(Given information Opens)

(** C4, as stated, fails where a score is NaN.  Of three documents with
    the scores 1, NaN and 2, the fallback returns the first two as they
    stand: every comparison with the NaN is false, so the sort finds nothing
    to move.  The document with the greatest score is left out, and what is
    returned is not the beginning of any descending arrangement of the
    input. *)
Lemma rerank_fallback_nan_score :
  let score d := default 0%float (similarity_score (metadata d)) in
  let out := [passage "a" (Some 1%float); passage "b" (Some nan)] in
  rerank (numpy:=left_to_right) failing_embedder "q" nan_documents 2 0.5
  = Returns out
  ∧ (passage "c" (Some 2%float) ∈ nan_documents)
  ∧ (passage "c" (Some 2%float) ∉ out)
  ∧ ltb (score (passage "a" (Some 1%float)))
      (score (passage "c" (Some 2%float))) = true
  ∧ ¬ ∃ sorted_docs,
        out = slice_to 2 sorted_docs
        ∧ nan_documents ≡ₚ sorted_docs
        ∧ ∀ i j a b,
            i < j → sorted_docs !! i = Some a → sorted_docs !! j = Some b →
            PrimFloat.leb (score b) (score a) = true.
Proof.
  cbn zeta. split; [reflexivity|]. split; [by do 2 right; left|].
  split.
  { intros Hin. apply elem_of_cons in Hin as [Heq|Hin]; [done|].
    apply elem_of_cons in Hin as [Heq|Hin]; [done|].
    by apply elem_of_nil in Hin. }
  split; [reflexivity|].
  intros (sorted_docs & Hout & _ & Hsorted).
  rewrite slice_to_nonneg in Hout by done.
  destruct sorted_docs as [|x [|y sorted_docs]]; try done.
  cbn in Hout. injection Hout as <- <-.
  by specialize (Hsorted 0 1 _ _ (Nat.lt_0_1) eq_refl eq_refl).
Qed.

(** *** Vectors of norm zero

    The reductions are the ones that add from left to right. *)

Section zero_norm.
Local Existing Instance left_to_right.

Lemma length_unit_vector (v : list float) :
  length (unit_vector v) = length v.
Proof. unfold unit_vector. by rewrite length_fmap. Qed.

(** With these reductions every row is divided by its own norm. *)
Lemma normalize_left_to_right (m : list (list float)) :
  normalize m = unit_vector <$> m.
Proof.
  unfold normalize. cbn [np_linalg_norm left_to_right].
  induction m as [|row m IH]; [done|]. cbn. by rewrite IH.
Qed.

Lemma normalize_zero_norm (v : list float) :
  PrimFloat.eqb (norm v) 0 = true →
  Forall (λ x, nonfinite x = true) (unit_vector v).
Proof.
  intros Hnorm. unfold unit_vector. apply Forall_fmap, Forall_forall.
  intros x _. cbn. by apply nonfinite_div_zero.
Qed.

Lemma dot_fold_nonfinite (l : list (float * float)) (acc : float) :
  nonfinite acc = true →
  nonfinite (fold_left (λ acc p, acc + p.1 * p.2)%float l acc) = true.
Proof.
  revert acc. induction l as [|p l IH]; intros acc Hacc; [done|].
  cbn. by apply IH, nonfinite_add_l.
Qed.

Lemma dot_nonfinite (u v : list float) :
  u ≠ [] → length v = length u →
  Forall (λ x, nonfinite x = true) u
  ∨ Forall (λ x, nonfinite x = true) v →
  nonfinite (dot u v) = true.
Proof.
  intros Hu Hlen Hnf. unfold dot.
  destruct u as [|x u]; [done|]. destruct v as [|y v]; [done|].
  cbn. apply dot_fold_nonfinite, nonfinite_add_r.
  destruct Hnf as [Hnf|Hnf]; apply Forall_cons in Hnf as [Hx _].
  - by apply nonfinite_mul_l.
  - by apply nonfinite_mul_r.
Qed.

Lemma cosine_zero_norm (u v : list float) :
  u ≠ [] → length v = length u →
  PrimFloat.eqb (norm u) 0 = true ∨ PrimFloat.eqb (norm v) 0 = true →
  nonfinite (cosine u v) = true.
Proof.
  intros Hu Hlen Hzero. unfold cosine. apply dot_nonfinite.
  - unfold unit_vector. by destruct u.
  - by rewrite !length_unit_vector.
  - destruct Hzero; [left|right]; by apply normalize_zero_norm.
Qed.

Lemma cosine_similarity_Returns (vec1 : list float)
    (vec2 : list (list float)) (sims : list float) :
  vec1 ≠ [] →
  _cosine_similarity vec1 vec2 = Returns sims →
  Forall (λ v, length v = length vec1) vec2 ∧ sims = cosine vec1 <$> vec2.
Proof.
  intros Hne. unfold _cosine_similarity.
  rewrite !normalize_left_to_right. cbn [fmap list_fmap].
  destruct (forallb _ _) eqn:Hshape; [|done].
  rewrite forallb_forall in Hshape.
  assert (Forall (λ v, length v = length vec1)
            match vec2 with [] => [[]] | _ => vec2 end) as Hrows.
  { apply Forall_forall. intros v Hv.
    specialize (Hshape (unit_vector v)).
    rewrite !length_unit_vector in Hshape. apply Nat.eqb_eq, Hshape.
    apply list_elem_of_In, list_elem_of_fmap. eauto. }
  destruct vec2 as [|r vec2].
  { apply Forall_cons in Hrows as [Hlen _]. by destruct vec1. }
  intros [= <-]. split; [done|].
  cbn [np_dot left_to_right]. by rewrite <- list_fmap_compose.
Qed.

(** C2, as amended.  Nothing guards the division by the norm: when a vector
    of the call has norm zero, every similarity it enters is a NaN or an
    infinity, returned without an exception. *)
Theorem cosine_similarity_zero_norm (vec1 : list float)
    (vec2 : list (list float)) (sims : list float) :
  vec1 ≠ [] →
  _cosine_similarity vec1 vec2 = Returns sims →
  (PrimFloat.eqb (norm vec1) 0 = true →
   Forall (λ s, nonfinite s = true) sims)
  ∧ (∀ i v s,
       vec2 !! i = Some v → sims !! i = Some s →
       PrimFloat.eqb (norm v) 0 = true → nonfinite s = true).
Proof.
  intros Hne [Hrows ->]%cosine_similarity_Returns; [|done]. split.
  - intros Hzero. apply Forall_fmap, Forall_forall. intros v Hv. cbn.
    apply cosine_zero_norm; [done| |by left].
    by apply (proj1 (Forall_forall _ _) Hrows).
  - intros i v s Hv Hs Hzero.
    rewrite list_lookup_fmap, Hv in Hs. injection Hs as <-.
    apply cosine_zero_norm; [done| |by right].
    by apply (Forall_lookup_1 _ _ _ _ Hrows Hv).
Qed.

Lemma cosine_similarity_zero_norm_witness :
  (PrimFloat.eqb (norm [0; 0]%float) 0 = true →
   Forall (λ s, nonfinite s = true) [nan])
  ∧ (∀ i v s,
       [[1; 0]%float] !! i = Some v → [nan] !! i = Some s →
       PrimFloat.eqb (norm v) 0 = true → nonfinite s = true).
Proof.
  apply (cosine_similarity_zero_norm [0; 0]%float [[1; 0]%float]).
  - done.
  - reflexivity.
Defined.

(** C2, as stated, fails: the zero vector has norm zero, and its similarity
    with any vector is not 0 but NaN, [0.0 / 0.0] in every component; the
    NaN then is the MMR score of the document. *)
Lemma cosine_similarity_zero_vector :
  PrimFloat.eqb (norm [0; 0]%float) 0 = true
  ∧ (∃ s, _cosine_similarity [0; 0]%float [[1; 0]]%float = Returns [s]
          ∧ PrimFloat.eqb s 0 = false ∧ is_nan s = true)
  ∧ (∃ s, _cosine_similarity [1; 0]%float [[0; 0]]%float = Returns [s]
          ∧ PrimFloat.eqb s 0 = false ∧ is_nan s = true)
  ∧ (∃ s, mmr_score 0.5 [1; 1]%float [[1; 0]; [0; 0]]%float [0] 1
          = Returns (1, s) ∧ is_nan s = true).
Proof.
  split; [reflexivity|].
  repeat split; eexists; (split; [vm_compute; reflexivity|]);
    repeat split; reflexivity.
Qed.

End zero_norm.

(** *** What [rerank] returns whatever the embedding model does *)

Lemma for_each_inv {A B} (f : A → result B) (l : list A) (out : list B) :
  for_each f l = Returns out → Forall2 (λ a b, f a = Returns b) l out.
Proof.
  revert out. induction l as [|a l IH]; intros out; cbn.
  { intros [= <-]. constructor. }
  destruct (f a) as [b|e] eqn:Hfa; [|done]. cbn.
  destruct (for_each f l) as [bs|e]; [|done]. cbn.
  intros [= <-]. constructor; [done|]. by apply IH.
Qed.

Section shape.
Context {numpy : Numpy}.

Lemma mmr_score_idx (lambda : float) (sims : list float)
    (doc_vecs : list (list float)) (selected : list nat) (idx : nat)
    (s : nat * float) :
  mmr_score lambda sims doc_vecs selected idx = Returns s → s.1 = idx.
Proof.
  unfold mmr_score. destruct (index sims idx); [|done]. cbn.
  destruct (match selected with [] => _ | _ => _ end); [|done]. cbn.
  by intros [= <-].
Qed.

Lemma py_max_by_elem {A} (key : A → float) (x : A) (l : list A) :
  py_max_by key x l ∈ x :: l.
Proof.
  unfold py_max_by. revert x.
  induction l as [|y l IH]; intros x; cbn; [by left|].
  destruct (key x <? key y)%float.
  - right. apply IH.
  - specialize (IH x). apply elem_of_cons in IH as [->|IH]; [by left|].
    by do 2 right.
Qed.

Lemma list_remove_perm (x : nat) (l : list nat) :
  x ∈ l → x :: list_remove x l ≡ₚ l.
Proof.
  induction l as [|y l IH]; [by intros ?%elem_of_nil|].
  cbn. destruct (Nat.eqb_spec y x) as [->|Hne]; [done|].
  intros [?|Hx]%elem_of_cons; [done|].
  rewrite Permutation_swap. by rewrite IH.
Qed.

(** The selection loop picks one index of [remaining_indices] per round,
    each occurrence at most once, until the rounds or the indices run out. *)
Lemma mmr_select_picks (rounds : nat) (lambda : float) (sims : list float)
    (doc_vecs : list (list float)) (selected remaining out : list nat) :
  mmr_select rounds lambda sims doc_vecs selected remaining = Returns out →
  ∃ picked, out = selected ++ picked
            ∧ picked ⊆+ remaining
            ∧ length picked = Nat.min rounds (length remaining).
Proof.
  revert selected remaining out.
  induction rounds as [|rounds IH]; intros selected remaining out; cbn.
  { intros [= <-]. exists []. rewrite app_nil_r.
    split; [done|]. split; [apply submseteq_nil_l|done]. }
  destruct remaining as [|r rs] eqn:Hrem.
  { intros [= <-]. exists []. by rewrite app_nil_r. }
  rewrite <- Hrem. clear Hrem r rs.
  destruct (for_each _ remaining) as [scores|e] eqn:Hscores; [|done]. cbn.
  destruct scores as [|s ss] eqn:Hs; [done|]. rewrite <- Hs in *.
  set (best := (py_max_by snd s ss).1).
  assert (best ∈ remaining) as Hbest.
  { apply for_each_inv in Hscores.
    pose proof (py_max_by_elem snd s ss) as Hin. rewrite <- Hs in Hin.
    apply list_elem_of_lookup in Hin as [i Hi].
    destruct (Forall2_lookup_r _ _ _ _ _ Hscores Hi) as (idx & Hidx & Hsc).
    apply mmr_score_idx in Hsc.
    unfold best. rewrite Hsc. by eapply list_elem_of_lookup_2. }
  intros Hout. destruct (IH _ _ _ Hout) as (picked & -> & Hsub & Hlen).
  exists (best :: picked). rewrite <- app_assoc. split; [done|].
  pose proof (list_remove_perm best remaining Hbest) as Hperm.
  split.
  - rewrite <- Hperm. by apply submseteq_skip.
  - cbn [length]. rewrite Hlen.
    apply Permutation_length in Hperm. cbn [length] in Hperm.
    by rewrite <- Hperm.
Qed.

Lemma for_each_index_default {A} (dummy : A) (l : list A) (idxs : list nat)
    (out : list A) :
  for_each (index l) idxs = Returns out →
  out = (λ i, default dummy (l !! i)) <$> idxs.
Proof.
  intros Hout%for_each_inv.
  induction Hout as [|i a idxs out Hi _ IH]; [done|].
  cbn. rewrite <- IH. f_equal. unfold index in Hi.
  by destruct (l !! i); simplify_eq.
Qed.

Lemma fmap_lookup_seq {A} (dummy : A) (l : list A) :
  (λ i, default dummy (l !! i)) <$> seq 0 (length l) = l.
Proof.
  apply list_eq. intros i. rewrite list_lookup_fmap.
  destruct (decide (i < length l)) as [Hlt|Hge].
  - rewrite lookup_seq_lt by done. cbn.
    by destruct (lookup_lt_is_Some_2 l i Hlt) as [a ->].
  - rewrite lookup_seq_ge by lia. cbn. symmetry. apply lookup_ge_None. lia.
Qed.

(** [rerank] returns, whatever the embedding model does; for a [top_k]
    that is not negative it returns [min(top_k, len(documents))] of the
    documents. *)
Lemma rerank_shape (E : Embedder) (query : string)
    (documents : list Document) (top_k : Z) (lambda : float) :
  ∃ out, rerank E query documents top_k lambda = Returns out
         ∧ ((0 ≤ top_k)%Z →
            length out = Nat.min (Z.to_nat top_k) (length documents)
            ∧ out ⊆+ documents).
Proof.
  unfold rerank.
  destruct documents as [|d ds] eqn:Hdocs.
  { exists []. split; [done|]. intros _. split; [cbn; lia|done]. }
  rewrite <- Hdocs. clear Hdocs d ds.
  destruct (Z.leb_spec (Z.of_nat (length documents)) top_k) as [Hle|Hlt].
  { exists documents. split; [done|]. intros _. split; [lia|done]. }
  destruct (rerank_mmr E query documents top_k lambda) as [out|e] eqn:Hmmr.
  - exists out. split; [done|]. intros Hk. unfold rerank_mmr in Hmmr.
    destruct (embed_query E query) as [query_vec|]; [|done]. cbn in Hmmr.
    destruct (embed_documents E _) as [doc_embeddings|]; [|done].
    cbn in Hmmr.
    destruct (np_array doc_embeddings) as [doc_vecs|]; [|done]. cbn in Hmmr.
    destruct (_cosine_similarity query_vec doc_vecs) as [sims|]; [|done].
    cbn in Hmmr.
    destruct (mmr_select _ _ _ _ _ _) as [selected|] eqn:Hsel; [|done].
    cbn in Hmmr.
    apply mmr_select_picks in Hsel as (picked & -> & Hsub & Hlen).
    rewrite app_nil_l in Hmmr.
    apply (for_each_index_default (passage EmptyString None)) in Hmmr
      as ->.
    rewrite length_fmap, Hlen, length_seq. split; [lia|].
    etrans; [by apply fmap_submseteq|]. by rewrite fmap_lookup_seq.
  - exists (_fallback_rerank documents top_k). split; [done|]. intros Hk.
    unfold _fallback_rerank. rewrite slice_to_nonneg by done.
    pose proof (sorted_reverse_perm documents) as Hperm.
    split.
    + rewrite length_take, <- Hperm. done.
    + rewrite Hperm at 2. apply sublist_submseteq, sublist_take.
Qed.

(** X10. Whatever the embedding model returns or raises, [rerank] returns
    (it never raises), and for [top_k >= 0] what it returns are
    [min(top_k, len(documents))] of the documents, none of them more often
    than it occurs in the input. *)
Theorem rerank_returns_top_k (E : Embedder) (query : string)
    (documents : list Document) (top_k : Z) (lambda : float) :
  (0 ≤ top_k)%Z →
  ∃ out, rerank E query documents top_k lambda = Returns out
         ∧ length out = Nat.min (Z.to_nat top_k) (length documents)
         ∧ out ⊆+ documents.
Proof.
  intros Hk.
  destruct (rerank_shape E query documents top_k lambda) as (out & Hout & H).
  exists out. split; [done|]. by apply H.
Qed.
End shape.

(Given information Closes)
(Given information Opens)

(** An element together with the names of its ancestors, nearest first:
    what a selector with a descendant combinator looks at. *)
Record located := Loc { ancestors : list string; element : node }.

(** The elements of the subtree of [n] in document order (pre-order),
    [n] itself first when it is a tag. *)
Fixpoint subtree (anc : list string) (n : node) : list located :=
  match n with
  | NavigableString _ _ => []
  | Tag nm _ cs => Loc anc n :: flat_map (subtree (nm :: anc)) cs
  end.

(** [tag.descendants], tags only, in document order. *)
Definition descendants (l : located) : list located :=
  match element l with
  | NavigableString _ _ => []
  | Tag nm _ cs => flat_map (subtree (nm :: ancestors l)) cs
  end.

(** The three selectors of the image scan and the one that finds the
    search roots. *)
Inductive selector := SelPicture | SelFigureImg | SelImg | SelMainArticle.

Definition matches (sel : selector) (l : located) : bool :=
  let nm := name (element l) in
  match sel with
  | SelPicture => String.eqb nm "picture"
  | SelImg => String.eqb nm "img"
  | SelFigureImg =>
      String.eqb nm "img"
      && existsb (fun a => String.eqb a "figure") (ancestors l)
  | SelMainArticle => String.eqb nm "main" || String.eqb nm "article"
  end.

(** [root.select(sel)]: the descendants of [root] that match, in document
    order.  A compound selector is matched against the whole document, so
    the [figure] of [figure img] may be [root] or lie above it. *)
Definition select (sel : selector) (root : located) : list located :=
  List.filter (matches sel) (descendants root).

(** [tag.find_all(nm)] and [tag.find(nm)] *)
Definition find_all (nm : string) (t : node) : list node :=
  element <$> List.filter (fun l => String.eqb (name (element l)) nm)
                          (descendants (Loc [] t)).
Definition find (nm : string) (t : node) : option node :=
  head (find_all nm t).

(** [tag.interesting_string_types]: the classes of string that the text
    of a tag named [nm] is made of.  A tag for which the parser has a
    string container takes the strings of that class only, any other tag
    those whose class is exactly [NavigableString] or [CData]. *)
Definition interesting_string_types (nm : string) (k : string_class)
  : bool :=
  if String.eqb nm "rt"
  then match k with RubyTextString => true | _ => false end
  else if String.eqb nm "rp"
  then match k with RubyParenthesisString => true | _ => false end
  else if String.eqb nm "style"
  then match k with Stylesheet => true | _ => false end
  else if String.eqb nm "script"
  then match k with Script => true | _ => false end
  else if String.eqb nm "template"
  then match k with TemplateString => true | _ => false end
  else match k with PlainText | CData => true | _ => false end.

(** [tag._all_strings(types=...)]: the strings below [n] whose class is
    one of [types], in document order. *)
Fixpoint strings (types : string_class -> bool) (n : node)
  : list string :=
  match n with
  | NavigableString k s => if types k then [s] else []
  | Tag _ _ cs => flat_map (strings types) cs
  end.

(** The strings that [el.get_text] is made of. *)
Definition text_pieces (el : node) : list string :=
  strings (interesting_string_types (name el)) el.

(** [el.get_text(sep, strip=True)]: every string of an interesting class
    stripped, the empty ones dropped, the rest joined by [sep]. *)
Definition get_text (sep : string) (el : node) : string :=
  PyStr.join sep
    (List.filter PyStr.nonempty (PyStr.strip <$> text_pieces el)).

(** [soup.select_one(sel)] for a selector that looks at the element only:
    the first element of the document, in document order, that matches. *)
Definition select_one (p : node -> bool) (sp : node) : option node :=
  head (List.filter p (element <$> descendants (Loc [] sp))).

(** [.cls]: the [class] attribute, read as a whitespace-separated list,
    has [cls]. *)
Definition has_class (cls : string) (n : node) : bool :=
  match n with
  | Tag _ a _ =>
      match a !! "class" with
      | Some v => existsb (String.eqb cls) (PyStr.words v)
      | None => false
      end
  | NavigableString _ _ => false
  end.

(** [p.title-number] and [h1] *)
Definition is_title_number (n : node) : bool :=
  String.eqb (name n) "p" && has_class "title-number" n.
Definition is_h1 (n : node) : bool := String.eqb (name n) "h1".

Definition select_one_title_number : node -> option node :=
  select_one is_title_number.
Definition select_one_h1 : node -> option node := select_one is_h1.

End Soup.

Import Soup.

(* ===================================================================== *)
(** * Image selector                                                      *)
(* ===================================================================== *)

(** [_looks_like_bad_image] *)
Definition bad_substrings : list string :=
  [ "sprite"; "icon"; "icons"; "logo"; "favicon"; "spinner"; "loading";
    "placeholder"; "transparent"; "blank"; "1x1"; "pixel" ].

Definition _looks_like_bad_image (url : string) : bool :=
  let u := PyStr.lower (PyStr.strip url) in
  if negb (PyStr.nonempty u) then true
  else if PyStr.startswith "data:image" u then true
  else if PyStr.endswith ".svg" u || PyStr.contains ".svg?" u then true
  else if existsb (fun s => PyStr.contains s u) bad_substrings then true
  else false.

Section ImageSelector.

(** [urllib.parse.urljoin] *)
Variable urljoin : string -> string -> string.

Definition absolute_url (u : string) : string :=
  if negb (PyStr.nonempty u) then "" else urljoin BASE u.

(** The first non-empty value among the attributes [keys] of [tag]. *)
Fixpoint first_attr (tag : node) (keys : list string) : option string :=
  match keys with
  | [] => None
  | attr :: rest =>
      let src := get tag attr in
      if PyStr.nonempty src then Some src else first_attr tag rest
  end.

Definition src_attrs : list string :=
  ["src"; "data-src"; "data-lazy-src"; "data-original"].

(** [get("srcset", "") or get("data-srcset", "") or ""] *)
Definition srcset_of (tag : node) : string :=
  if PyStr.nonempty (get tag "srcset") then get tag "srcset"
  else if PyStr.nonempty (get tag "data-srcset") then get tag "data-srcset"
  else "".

(Given information Closes)
(Given information Opens)

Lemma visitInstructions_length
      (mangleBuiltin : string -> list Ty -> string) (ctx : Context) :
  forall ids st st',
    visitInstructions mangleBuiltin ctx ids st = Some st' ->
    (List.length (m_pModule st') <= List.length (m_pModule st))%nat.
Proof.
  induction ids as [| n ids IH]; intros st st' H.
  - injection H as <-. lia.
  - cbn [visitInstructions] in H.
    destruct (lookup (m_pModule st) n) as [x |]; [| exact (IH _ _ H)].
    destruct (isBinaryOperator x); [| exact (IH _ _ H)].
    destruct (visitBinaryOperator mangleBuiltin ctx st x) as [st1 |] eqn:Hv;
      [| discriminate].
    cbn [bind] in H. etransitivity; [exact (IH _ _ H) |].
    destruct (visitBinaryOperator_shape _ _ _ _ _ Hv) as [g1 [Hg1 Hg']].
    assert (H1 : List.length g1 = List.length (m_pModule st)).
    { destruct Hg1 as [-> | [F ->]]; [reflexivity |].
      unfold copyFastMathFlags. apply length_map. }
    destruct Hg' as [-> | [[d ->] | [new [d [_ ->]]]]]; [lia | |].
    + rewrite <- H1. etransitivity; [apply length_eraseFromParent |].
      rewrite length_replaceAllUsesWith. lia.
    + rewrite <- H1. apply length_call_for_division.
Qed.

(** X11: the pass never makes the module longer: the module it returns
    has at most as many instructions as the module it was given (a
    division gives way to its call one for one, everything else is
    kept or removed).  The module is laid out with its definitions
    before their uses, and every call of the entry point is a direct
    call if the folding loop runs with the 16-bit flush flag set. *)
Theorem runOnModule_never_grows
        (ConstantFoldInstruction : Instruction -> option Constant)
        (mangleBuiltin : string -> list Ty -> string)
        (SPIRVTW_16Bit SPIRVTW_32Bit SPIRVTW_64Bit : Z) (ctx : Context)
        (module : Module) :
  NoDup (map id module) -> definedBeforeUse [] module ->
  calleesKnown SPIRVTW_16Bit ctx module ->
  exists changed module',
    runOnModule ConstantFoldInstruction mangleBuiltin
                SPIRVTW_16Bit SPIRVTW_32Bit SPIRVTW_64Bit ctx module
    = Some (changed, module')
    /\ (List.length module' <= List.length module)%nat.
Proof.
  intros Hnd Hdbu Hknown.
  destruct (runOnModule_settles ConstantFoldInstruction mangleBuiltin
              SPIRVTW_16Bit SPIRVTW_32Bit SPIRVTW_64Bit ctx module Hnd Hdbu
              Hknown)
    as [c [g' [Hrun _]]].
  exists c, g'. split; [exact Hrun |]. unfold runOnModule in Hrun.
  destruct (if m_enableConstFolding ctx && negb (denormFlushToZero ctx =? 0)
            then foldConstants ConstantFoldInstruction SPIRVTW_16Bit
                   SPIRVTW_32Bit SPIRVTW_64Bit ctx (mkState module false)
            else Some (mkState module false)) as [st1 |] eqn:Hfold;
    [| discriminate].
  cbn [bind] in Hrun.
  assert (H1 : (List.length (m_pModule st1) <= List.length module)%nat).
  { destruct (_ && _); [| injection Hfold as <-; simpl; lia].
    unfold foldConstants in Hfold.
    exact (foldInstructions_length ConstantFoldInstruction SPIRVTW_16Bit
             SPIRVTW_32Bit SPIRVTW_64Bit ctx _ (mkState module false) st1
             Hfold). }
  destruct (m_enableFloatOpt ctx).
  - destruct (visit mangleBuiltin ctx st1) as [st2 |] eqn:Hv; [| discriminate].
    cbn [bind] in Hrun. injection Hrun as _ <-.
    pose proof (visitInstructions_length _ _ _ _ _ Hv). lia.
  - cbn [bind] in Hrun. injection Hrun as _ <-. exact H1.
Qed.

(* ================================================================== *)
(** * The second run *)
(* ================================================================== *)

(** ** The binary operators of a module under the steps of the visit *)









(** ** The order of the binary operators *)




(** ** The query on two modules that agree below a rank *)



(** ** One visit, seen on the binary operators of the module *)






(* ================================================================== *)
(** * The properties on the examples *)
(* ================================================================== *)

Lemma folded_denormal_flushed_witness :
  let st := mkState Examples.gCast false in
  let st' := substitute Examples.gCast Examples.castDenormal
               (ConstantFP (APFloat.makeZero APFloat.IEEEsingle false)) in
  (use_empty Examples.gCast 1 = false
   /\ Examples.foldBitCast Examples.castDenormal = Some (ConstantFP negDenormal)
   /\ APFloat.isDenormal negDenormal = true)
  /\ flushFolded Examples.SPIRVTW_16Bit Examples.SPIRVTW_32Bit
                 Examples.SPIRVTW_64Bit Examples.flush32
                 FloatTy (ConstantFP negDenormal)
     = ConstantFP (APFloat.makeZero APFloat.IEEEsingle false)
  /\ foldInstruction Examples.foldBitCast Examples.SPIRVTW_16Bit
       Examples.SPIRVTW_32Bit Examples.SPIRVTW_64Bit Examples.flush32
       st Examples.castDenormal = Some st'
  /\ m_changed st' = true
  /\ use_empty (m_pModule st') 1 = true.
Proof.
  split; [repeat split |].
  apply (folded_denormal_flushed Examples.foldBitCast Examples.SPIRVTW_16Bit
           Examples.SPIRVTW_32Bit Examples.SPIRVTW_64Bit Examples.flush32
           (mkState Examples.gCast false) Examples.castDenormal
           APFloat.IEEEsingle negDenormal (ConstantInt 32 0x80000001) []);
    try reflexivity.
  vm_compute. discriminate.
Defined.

(Given information Closes)

Exercise
Whenever a line in the entries above includes the word "loop", pull that line out.

Result below
(** The selection loop picks one index of [remaining_indices] per round,
    call if the folding loop runs with the 16-bit flush flag set. *)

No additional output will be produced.